▶ [TASK DESCRIPTION]
For the entries below, print exactly the lines between the line holding "Fixpoint join_with (delim" and the line holding "Definition parent (p", inclusive, and nothing else.

(GIVEN ENTRIES begins)

(* ===== verification/PathStrings.v ===== *)
(** * Strings and paths of Axom's core

    [StringUtilities] ([src/axom/core/utilities/StringUtilities.hpp, .cpp]) and
    [Path] ([src/axom/core/Path.hpp, .cpp]), which splits a string at a delimiter into
    the parts that Sidre uses to walk its tree. *)

From S2P Require Import Prelude.
From Stdlib Require Import Ascii String.

Module PathStrings.
Open Scope string_scope.
#[local] Arguments Ascii.eqb : simpl never.
#[local] Arguments String.append !_ _ /.
Open Scope Z_scope.

(** ** StringUtilities *)

Fixpoint str_size (s : string) : nat := match s with "" => O | String _ s => S (str_size s) end.

Fixpoint str_drop (n : nat) (s : string) : string :=
  match n, s with
  | O, _ => s
  | S n, String _ s => str_drop n s
  | S _, "" => ""
  end.

Definition startsWith_char (str : string) (prefix : ascii) : bool :=
  match str with String c _ => Ascii.eqb c prefix | "" => false end.

Fixpoint endsWith_char (str : string) (suffix : ascii) : bool :=
  match str with
  | "" => false
  | String c "" => Ascii.eqb c suffix
  | String _ s => endsWith_char s suffix
  end.

Fixpoint startsWith (str prefix : string) : bool :=
  match prefix, str with
  | "", _ => true
  | String p ps, String c cs => Ascii.eqb c p && startsWith cs ps
  | _, _ => false
  end.

(** [std::getline]: the characters up to the delimiter, which is consumed, and the
    rest of the stream if the delimiter was found. *)
Fixpoint getline (s : string) (delimiter : ascii) : string * option string :=
  match s with
  | "" => ("", None)
  | String c s =>
    if Ascii.eqb c delimiter then ("", Some s)
    else let '(token, rest) := getline s delimiter in (String c token, rest)
  end.

(** The loop of [split]: reading from an empty stream fails. *)
Fixpoint split_loop (n : nat) (s : string) (delimiter : ascii) : list string :=
  match n, s with
  | O, _ => []
  | S _, "" => []
  | S n, _ =>
    let '(token, rest) := getline s delimiter in
    token :: match rest with Some s => split_loop n s delimiter | None => [] end
  end.

Definition split (str : string) (delimiter : ascii) : list string :=
  split_loop (str_size str) str delimiter.

Definition appendPrefix (prefix name : string) (delim : ascii) : string :=
  match prefix, name with
  | "", _ | _, "" => name
  | _, _ => prefix ++ String delim name
  end.

Definition removePrefix (prefix name : string) (delim : ascii) : string :=
  match prefix with
  | "" => name
  | _ => if startsWith name (prefix ++ String delim "") then str_drop (str_size prefix) name else name
  end.

(** [str.find_last_of(delim)]. *)
Fixpoint find_last_of (str : string) (delim : ascii) : option nat :=
  match str with
  | "" => None
  | String c s =>
    match find_last_of s delim with
    | Some i => Some (S i)
    | None => if Ascii.eqb c delim then Some O else None
    end
  end.

(** [pos + 1] wraps around to 0 when the delimiter is not found. *)
Definition removeBeforeDelimiter (str : string) (delim : ascii) : string :=
  match find_last_of str delim with Some pos => str_drop (S pos) str | None => str end.

(** ** Path *)

Record Path := mkPath { m_components : list string; m_delim : ascii; m_leading_delim : bool }.

Definition Path_default : Path := mkPath [] "/"%char false.

Fixpoint contains_char (s : string) (c : ascii) : bool :=
  match s with "" => false | String x s => Ascii.eqb x c || contains_char s c end.

Definition str_nonempty (s : string) : bool := match s with "" => false | _ => true end.

(** The constructor [Path(path, delim)]. *)
Definition Path_of (path : string) (delim : ascii) : Path :=
  let leading := startsWith_char path delim in
  let first_position := if leading then 1%nat else 0%nat in
  let components :=
    if contains_char (str_drop first_position path) delim then
      List.filter str_nonempty (split path delim)
    else if str_nonempty path then
      if leading then (if (1 <? str_size path)%nat then [str_drop 1 path] else [])
      else [path]
    else [] in
  mkPath components delim leading.

Definition Path_join (paths : list Path) (delim : ascii) : Path :=
  mkPath (mjoin (m_components <$> paths)) delim
    (match paths with p :: _ => m_leading_delim p | [] => false end).

(** [fmt::join(components, delim)]. *)
Fixpoint join_with (delim : ascii) (l : list string) : string :=
  match l with
  | [] => ""
  | [x] => x
  | x :: l => x ++ String delim (join_with delim l)
  end.

Definition Path_to_string (p : Path) : string :=
  (if m_leading_delim p then String (m_delim p) "" else "") ++ join_with (m_delim p) (m_components p).

Definition parent (p : Path) : Path := mkPath (removelast (m_components p)) (m_delim p) (m_leading_delim p).

Definition baseName (p : Path) : string := List.last (m_components p) "".

Definition dirName (p : Path) : string := Path_to_string (parent p).

Definition Path_split (p : Path) : string * string := (dirName p, baseName p).

Definition Path_eq (lhs rhs : Path) : bool := String.eqb (Path_to_string lhs) (Path_to_string rhs).

(** ** Splitting *)

Lemma eqb_spec_ascii a b : reflect (a = b) (Ascii.eqb a b).
Proof. apply Ascii.eqb_spec. Qed.

Lemma getline_no s d : contains_char s d = false -> getline s d = (s, None).
Proof.
  induction s as [|c s IH]; intros Hc; [done|]. cbn in *. apply orb_false_iff in Hc as [-> Hc].
  by rewrite IH.
Qed.

Lemma getline_app s d r : contains_char s d = false -> getline (s ++ String d r) d = (s, Some r).
Proof.
  induction s as [|c s IH]; intros Hc; cbn in *; [by rewrite Ascii.eqb_refl|].
  apply orb_false_iff in Hc as [-> Hc]. by rewrite IH.
Qed.

Lemma getline_shorter s d t r : getline s d = (t, Some r) -> (str_size r < str_size s)%nat.
Proof.
  revert t. induction s as [|c s IH]; intros t; cbn; [done|].
  destruct (Ascii.eqb c d); [intros [= <- <-]; lia|].
  destruct (getline s d) as [t' [r'|]] eqn:E; intros [= <-]. subst. specialize (IH t' eq_refl). lia.
Qed.

(** The tokens do not contain the delimiter. *)
Lemma getline_token s d t r : getline s d = (t, r) -> contains_char t d = false.
Proof.
  revert t r. induction s as [|c s IH]; intros t r; cbn; [by intros [= <- <-]|].
  destruct (Ascii.eqb c d) eqn:Ec; [by intros [= <- <-]|].
  destruct (getline s d) as [t' r'] eqn:E; intros [= <- <-]. cbn. rewrite Ec. by apply (IH t' r').
Qed.

Lemma split_loop_tokens n s d : Forall (fun t => contains_char t d = false) (split_loop n s d).
Proof.
  revert s. induction n as [|n IH]; intros s; [constructor|].
  destruct s as [|c s]; [constructor|]. cbn [split_loop].
  destruct (getline (String c s) d) as [t [r|]] eqn:E; constructor;
    try (by eapply getline_token); [apply IH|constructor].
Qed.

Lemma split_loop_mono n m s d : (str_size s <= n)%nat -> (n <= m)%nat -> split_loop n s d = split_loop m s d.
Proof.
  revert m s. induction n as [|n IH]; intros m s Hs Hm.
  { destruct s; [|cbn in Hs; lia]. by destruct m. }
  destruct m as [|m]; [lia|]. destruct s as [|c s]; [done|]. cbn [split_loop].
  destruct (getline (String c s) d) as [t [r|]] eqn:E; [|done]. f_equal. apply IH; [|lia].
  apply getline_shorter in E. cbn in *. lia.
Qed.

Lemma str_size_app s t : str_size (s ++ t) = (str_size s + str_size t)%nat.
Proof. induction s; cbn; lia. Qed.

Lemma split_last x d : x <> "" -> contains_char x d = false -> split x d = [x].
Proof.
  intros Hne Hc. unfold split. destruct x as [|c x]; [done|]. cbn [str_size split_loop].
  by rewrite getline_no.
Qed.

Lemma split_more x d r : contains_char x d = false -> split (x ++ String d r) d = x :: split r d.
Proof.
  intros Hc. unfold split. destruct (str_size (x ++ String d r)) as [|n] eqn:En.
  { rewrite str_size_app in En. cbn in En. lia. }
  assert (exists c y, x ++ String d r = String c y) as (c & y & Hy) by (destruct x; cbn; eauto).
  assert (split_loop (S n) (x ++ String d r) d = x :: split_loop n r d) as ->.
  { rewrite Hy. cbn [split_loop]. rewrite <- Hy, getline_app by done. done. }
  f_equal. symmetry. apply split_loop_mono; [lia|]. rewrite str_size_app in En. cbn in En. lia.
Qed.

(** A part of a path: not empty and without delimiter. *)
Definition part_ok (d : ascii) (x : string) : Prop := x <> "" /\ contains_char x d = false.

Lemma split_join d l : l <> [] -> Forall (part_ok d) l -> split (join_with d l) d = l.
Proof.
  induction l as [|x l IH]; intros Hne Hl; [done|]. inversion_clear Hl as [|? ? [Hx Hc] Hl'].
  destruct l as [|y l]; [by apply split_last|].
  change (join_with d (x :: y :: l)) with (x ++ String d (join_with d (y :: l))).
  rewrite split_more by done. by rewrite IH.
Qed.

Lemma filter_parts d l : Forall (part_ok d) l -> List.filter str_nonempty l = l.
Proof.
  induction 1 as [|x l [Hx _] _ IH]; [done|]. cbn. destruct x; [done|]. cbn. by rewrite IH.
Qed.

Lemma join_nonempty d l : l <> [] -> Forall (part_ok d) l -> exists c s, join_with d l = String c s /\ c <> d.
Proof.
  destruct l as [|x l]; intros Hne Hl; [done|]. inversion_clear Hl as [|? ? [Hx Hc] _].
  destruct x as [|c x]; [done|]. cbn in Hc. apply orb_false_iff in Hc as [Hc _].
  apply Ascii.eqb_neq in Hc. destruct l; cbn; eauto.
Qed.

Lemma contains_join d l :
  Forall (part_ok d) l -> contains_char (join_with d l) d = (1 <? Datatypes.length l)%nat.
Proof.
  induction 1 as [|x l [Hx Hc] Hl IH]; [done|]. destruct l as [|y l]; [done|].
  change (join_with d (x :: y :: l)) with (x ++ String d (join_with d (y :: l))).
  assert (forall s t, contains_char (s ++ String d t) d = true) as Happ.
  { intros s t. induction s as [|c s IHs]; cbn; [by rewrite Ascii.eqb_refl|]. by rewrite IHs, orb_true_r. }
  by rewrite Happ.
Qed.

(** ** Properties *)

Lemma path_parts_ok path d : Forall (part_ok d) (m_components (Path_of path d)).
Proof.
  unfold Path_of. cbn [m_components]. destruct (contains_char (str_drop _ path) d) eqn:Hc.
  - apply Forall_forall. intros x Hx. apply list_elem_of_In, filter_In in Hx as [Hx Hne].
    pose proof (split_loop_tokens (str_size path) path d) as Ht. rewrite Forall_forall in Ht.
    split; [by intros ->|]. apply Ht. by apply list_elem_of_In.
  - destruct path as [|c path]; cbn in *; [constructor|]. destruct (Ascii.eqb c d) eqn:Ec; cbn in *.
    + destruct path as [|c' path]; cbn; [constructor|]. repeat constructor; [done|]. done.
    + apply Forall_singleton. split; [done|]. cbn. by rewrite Ec in *.
Qed.

Lemma path_of_to_string p :
  Forall (part_ok (m_delim p)) (m_components p) -> Path_of (Path_to_string p) (m_delim p) = p.
Proof.
  destruct p as [l d b]. cbn [m_components m_delim]. intros Hl. unfold Path_to_string. cbn [m_components m_delim m_leading_delim].
  destruct l as [|x l].
  { destruct b; cbn; unfold Path_of; cbn; [by rewrite Ascii.eqb_refl|done]. }
  destruct (join_nonempty d (x :: l)) as (c & s & Hj & Hcd); [done|done|].
  pose proof (contains_join d (x :: l) Hl) as Hct. pose proof (split_join d (x :: l)) as Hsp.
  assert (Ascii.eqb c d = false) as Hcdb by (by apply Ascii.eqb_neq).
  destruct b.
  - change (String d "" ++ join_with d (x :: l)) with (String d (join_with d (x :: l))).
    unfold Path_of. cbn [startsWith_char]. rewrite Ascii.eqb_refl. cbn [str_drop]. rewrite Hct.
    destruct l as [|y l].
    + cbn in Hj. cbn. rewrite Hj. done.
    + cbn [Datatypes.length Nat.ltb Nat.leb]. f_equal.
      pose proof (split_more "" d (join_with d (x :: y :: l)) eq_refl) as Hm.
      change ("" ++ ?r) with r in Hm. rewrite Hm, Hsp by done.
      change (List.filter str_nonempty ("" :: ?r)) with (List.filter str_nonempty r). by apply (filter_parts d).
  - change ("" ++ join_with d (x :: l)) with (join_with d (x :: l)). unfold Path_of.
    assert (startsWith_char (join_with d (x :: l)) d = false) as -> by (by rewrite Hj).
    cbn [str_drop]. rewrite Hct. destruct l as [|y l].
    + cbn in Hj |- *. rewrite Hj. done.
    + cbn [Datatypes.length Nat.ltb Nat.leb]. f_equal. rewrite Hsp by done. by apply (filter_parts d).
Qed.

(** Parsing a path yields parts that are neither empty nor contain the
    delimiter, and printing and parsing again gives the same path: the printed form
    is a normal form. *)
Theorem path_parse_print path d :
  let p := Path_of path d in
  Forall (fun x => x <> "" /\ contains_char x d = false) (m_components p) /\
  Path_of (Path_to_string p) d = p /\
  Path_to_string (Path_of (Path_to_string p) d) = Path_to_string p.
Proof.
  intros p. pose proof (path_parts_ok path d) as Hp. split; [exact Hp|].
  assert (Path_of (Path_to_string p) d = p) as Heq by exact (path_of_to_string p Hp).
  by rewrite Heq.
Qed.

Lemma removelast_snoc (l : list string) : l <> [] -> (removelast l ++ [List.last l ""])%list = l.
Proof. intros Hne. symmetry. by apply app_removelast_last. Qed.

(** A non-empty path is the path of its directory joined with its base name. *)
Theorem path_split_join p :
  m_components p <> [] -> Forall (fun x => x <> "" /\ contains_char x (m_delim p) = false) (m_components p) ->
  let '(dir, base) := Path_split p in
  Path_join [Path_of dir (m_delim p); Path_of base (m_delim p)] (m_delim p) = p.
Proof.
  intros Hne Hok. cbn [Path_split]. unfold dirName, baseName.
  assert (List.last (m_components p) "" ∈ m_components p) as Hlast.
  { rewrite <- (removelast_snoc (m_components p)) at 2 by done. set_solver. }
  assert (Forall (part_ok (m_delim p)) (m_components (parent p))) as Hpar.
  { cbn. rewrite <- (removelast_snoc (m_components p)) in Hok by done. by apply Forall_app in Hok as [? _]. }
  rewrite Forall_forall in Hok. destruct (Hok _ Hlast) as [Hb Hbc].
  change (m_delim p) with (m_delim (parent p)) at 1. rewrite (path_of_to_string (parent p) Hpar).
  assert (Path_of (List.last (m_components p) "") (m_delim p) =
    mkPath [List.last (m_components p) ""] (m_delim p) false) as ->.
  { exact (path_of_to_string (mkPath [List.last (m_components p) ""] (m_delim p) false)
      ltac:(apply Forall_singleton; split; done)). }
  unfold Path_join. cbn. rewrite removelast_snoc by done. by destruct p.
Qed.

Definition sample_path : Path := Path_of "//a/bc//d/" "/"%char.

Lemma path_split_join_witness :
  Path_join [Path_of "/a/bc" "/"%char; Path_of "d" "/"%char] "/"%char = sample_path.
Proof. apply (path_split_join sample_path); [discriminate|]. by repeat constructor. Defined.

(** [removePrefix] keeps the delimiter: for a non-empty prefix, the rest of
    [prefix/rest] is [/rest]. *)
Theorem removePrefix_keeps_delimiter prefix rest delim :
  prefix <> "" -> removePrefix prefix (prefix ++ String delim rest) delim = String delim rest.
Proof.
  intros Hne. unfold removePrefix. assert (forall x y z, startsWith (x ++ String y z) (x ++ String y "") = true) as Hs.
  { intros x y z. induction x as [|c x IH]; cbn; rewrite Ascii.eqb_refl; [by destruct z|exact IH]. }
  assert (forall x y, str_drop (str_size x) (x ++ y) = y) as Hd.
  { intros x y. induction x as [|c x IH]; cbn; [by destruct y|done]. }
  destruct prefix as [|c prefix]; [done|]. by rewrite Hs, Hd.
Qed.

Lemma removePrefix_keeps_delimiter_witness : removePrefix "foo" "foo/bar" "/"%char = "/bar".
Proof. apply (removePrefix_keeps_delimiter "foo" "bar"). discriminate. Defined.

End PathStrings.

(GIVEN ENTRIES ends)

▶ [RESULT BELOW]
Fixpoint join_with (delim : ascii) (l : list string) : string :=
  match l with
  | [] => ""
  | [x] => x
  | x :: l => x ++ String delim (join_with delim l)
  end.

Definition Path_to_string (p : Path) : string :=
  (if m_leading_delim p then String (m_delim p) "" else "") ++ join_with (m_delim p) (m_components p).

Definition parent (p : Path) : Path := mkPath (removelast (m_components p)) (m_delim p) (m_leading_delim p).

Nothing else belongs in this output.